L’effort doit bien sûr porter sur les dépenses de personnel mais il n’existe pas de solution possible sans action sur les dépenses d’intervention, qui, depuis dix ans, ont au total compté pour plus de 80 % dans l’augmentation des dépenses publiques ; leur maîtrise constitue donc un enjeu majeur pour l’avenir.

Les dépenses de personnel des administrations publiques représentaient 235 milliards d’euros en 2006 et ont augmenté de 40 % depuis dix ans, en lien avec la progression des effectifs, qui a atteint 30 % dans les collectivités territoriales, 18 % dans la fonction publique hospitalière et, malgré la décentralisation, 6 % dans la fonction publique d’État. De 2005 à 2015, les employeurs publics auront été confrontés au départ à la retraite de plus d’un tiers – 36 % – des personnels titulaires. Ce contexte offre une occasion unique de meilleure maîtrise des dépenses de personnel. La Cour des comptes ne préconise certainement pas la réduction systématique des effectifs ou l’application uniforme d’une norme de non-remplacement des départs mais une analyse fine, en fonction des missions et des besoins de chaque administration, mais aussi des gains de productivité déjà réalisés ou à programmer.

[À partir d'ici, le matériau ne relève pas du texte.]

(** * PsfLauncher: a shallow embedding of [src/PsfLauncher/main.cpp]

    The launcher reads one entry of the package configuration and starts,
    in this order, an optional starting PowerShell script, an optional
    monitor, the packaged application and an optional ending PowerShell
    script.  Every function of [main.cpp] that talks to Windows is embedded
    as a function from the history of calls made so far (a [Trace]) to its
    result and the extended history.  What Windows, the registry, the file
    system and the configuration answer is taken from a [Host]. *)

From Stdlib Require Import ZArith List String Ascii Bool Lia Sorted.
Import ListNotations.

Open Scope string_scope.
Open Scope Z_scope.

(** ** Machine integers and constants of [windows.h] *)

Module Win32.

Definition ERROR_SUCCESS : Z := 0.
Definition ERROR_FILE_NOT_FOUND : Z := 2.
Definition ERROR_NOT_FOUND : Z := 1168.
(** The HRESULT 0x80270254 of [winerror.h]; an [HRESULT] is a signed 32-bit
    integer, so the constant is the negative number with that bit pattern. *)
Definition E_APPLICATION_NOT_REGISTERED : Z := 0x80270254 - 2 ^ 32.
Definition WAIT_OBJECT_0 : Z := 0.
Definition INFINITE : Z := 0xFFFFFFFF.
Definition SEE_MASK_NOCLOSEPROCESS : Z := 0x40.
Definition SEE_MASK_WAITFORINPUTIDLE : Z := 0x02000000.
Definition STARTF_USESHOWWINDOW : Z := 0x1.
Definition EXTENDED_STARTUPINFO_PRESENT : Z := 0x00080000.
Definition PROCESS_CREATION_DESKTOP_APP_BREAKAWAY_DISABLE_PROCESS_TREE : Z := 0x02.
Definition PROC_THREAD_ATTRIBUTE_DESKTOP_APP_POLICY : Z := 0x00020012.

(** [static_cast<WORD>(cmdShow)] *)
Definition WORD_of_int (n : Z) : Z := n mod 2 ^ 16.
(** [(DWORD)createResult] for an [LSTATUS] *)
Definition DWORD_of_LSTATUS (n : Z) : Z := n mod 2 ^ 32.
(** A [DWORD] returned from a function whose result type is [int]: the
    signed number with the same 32 bits. *)
Definition int_of_DWORD (n : Z) : Z :=
  let m := n mod 2 ^ 32 in
  if m <? 2 ^ 31 then m else m - 2 ^ 32.

End Win32.
Export Win32.

(** ** [std::wstring] operations used by the launcher

    Wide strings are embedded as [string]; positions and counts are
    [size_t], written as [Z] with the 64-bit wrap-around spelled out. *)

Module WString.

Definition dquote : ascii := "034"%char.
Definition space : ascii := " "%char.

Definition npos : Z := 2 ^ 64 - 1.
(** [max_size()] of a [std::wstring] on a 64-bit target. *)
Definition max_size : Z := 2 ^ 63 - 1.
Definition size_t_sub (a b : Z) : Z := (a - b) mod 2 ^ 64.
Definition size (s : string) : Z := Z.of_nat (String.length s).

Fixpoint drop (n : nat) (s : string) : string :=
  match n, s with
  | O, _ => s
  | S _, EmptyString => EmptyString
  | S n', String _ s' => drop n' s'
  end.

Fixpoint find_from (ch : ascii) (s : string) (i : Z) : Z :=
  match s with
  | EmptyString => npos
  | String c s' => if Ascii.eqb c ch then i else find_from ch s' (i + 1)
  end.

(** [s.find(ch, pos)]: the first index at or after [pos] that holds [ch],
    [npos] when there is none. *)
Definition find (s : string) (ch : ascii) (pos : Z) : Z :=
  find_from ch (drop (Z.to_nat pos) s) pos.

(** [s.substr(pos, count)]: the characters of [[pos, pos + min(count, size - pos))].
    The C++ call throws [std::out_of_range] when [pos > size]; the launcher
    calls it with [pos = 0], with [pos = 1] on a string whose first
    character is a quote, and with [pos = size - n] under [n <= size]. *)
Definition substr (s : string) (pos count : Z) : string :=
  let rlen := Z.min count (size s - pos) in
  String.substring (Z.to_nat pos) (Z.to_nat rlen) s.

(** [s[i]]: for [i = size] the reference is to the terminating null. *)
Definition at_ (s : string) (i : nat) : ascii :=
  match String.get i s with
  | Some c => c
  | None => Ascii.zero
  end.

(** Modelled from the spec: [iwstring_view] is declared outside [src/];
    the spec calls the comparison a case-insensitive test.  Characters are
    compared after folding the ASCII capitals to lower case. *)
Definition fold_case (c : ascii) : ascii :=
  let n := N_of_ascii c in
  if ((65 <=? n) && (n <=? 90))%N then ascii_of_N (n + 32) else c.

Fixpoint iwstring_eqb (a b : string) : bool :=
  match a, b with
  | EmptyString, EmptyString => true
  | String x a', String y b' =>
      Ascii.eqb (fold_case x) (fold_case y) && iwstring_eqb a' b'
  | _, _ => false
  end.

End WString.
Export WString.

(** A nullable pointer to a wide string. *)
Definition LPCWSTR : Type := option string.

(** The conversion of a pointer to [bool]: true unless the pointer is null. *)
Definition bool_of_pointer (p : LPCWSTR) : bool :=
  match p with
  | Some _ => true
  | None => false
  end.

(** [json_string::wide()]: a pointer into the string's own buffer, never null. *)
Definition wide (s : string) : LPCWSTR := Some s.

(** Reading through a pointer that the launcher has already filled in
    ([launcher_main] never passes a null [dirStr]). *)
Definition deref (p : LPCWSTR) : string :=
  match p with
  | Some s => s
  | None => EmptyString
  end.

(** ** [struct ExecutionInformation] *)

Record ExecutionInformation : Type := {
  ApplicationName : LPCWSTR;
  CommandLine : string;
  CurrentDirectory : LPCWSTR
}.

Les dépenses d’intervention, dépenses de prestations, d’aides, de subventions et de transferts divers aux ménages, entreprises ou collectivités, représentent 420 milliards d’euros, soit plus de la moitié des dépenses publiques. Il faut y ajouter les dépenses fiscales et les exonérations de charges sociales, souvent qualifiées dans la presse économique de « niches fiscales et sociales », qui représentent près de 130 milliards d’euros, soit l’équivalent de 7 points de PIB. Les dépenses d’intervention sont extrêmement dynamiques – elles ont augmenté de 25 % en dix ans, hors dépenses fiscales, et même de 40 % pour l’État –, malgré une efficacité mal évaluée et un contrôle souvent défaillant. Souvent, elles sont insuffisamment ciblées, c’est-à-dire qu’elles ne bénéficient pas prioritairement à ceux qui en auraient le plus besoin. Tel est le cas de l’allocation personnalisée d’autonomie (APA) ou de la prime pour l’emploi. Les dispositifs d’aide s’accumulent, se superposent, sédimentent et s’enchevêtrent. La Cour des comptes a illustré ces problèmes dans les domaines des aides au logement et à l’emploi, en matière de politique de la ville ou de décentralisation. Il conviendrait à tout le moins de revoir nombre de régimes d’aide et de transfert, non pas pour remettre en cause le niveau global d’intervention et d’aide publique mais pour mieux cibler les dispositifs et remettre en cause ceux qui ne servent à rien.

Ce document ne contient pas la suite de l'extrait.